Starting at the line that contains "From S2P Require Import Handover", repeat each line exactly until the records end, keeping both the first and the last.

....................

(* ===== verification/Drain.v ===== *)
(** * Draining a node ([cluster/drain.go])

    [Drain] tells the node's own subsystems that it leaves, lets them hand over,
    stops them, waits and stops the cluster.  It has two waits, in which the node
    goes on: membership events, elections and handoffs go through its managers.
    A node that was drained runs no singleton and no daemon in its last wait -
    unless a singleton has a placement, which elects among nodes that include it. *)

From S2P Require Import Prelude Types Mailbox Resolver Registry Routing Program State Emit Send Lifecycle Broker Cron.
From S2P Require Import Fnv Prim System Invariants Scheduler Safety Delivery Shutdown.
From S2P Require Import GoSort Nodes Topology Placement Election Ring Feed Cluster Remote Daemons DistRegistry Singleton.
From S2P Require Import Handover Wiring Gossip Spread Routes Startup.

(** ** The code *)

Section options.
Context {R : Type} `{DeltaMap R}.

(** The options; those that pass a manager or the registry pass the node's own,
    [WithPubSubAdapter] the adapter's map. *)
Inductive DrainOption :=
  | WithSingletonManager
  | WithDaemonSetManager
  | WithRegistry
  | WithPubSubAdapter (a : R)
  | WithHandoffGrace (d : Z).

....................

• _Response area_
From S2P Require Import Handover Wiring Gossip Spread Routes Startup.

(** ** The code *)

Section options.
Context {R : Type} `{DeltaMap R}.

(** The options; those that pass a manager or the registry pass the node's own,
    [WithPubSubAdapter] the adapter's map. *)
Inductive DrainOption :=
  | WithSingletonManager
  | WithDaemonSetManager
  | WithRegistry
  | WithPubSubAdapter (a : R)
  | WithHandoffGrace (d : Z).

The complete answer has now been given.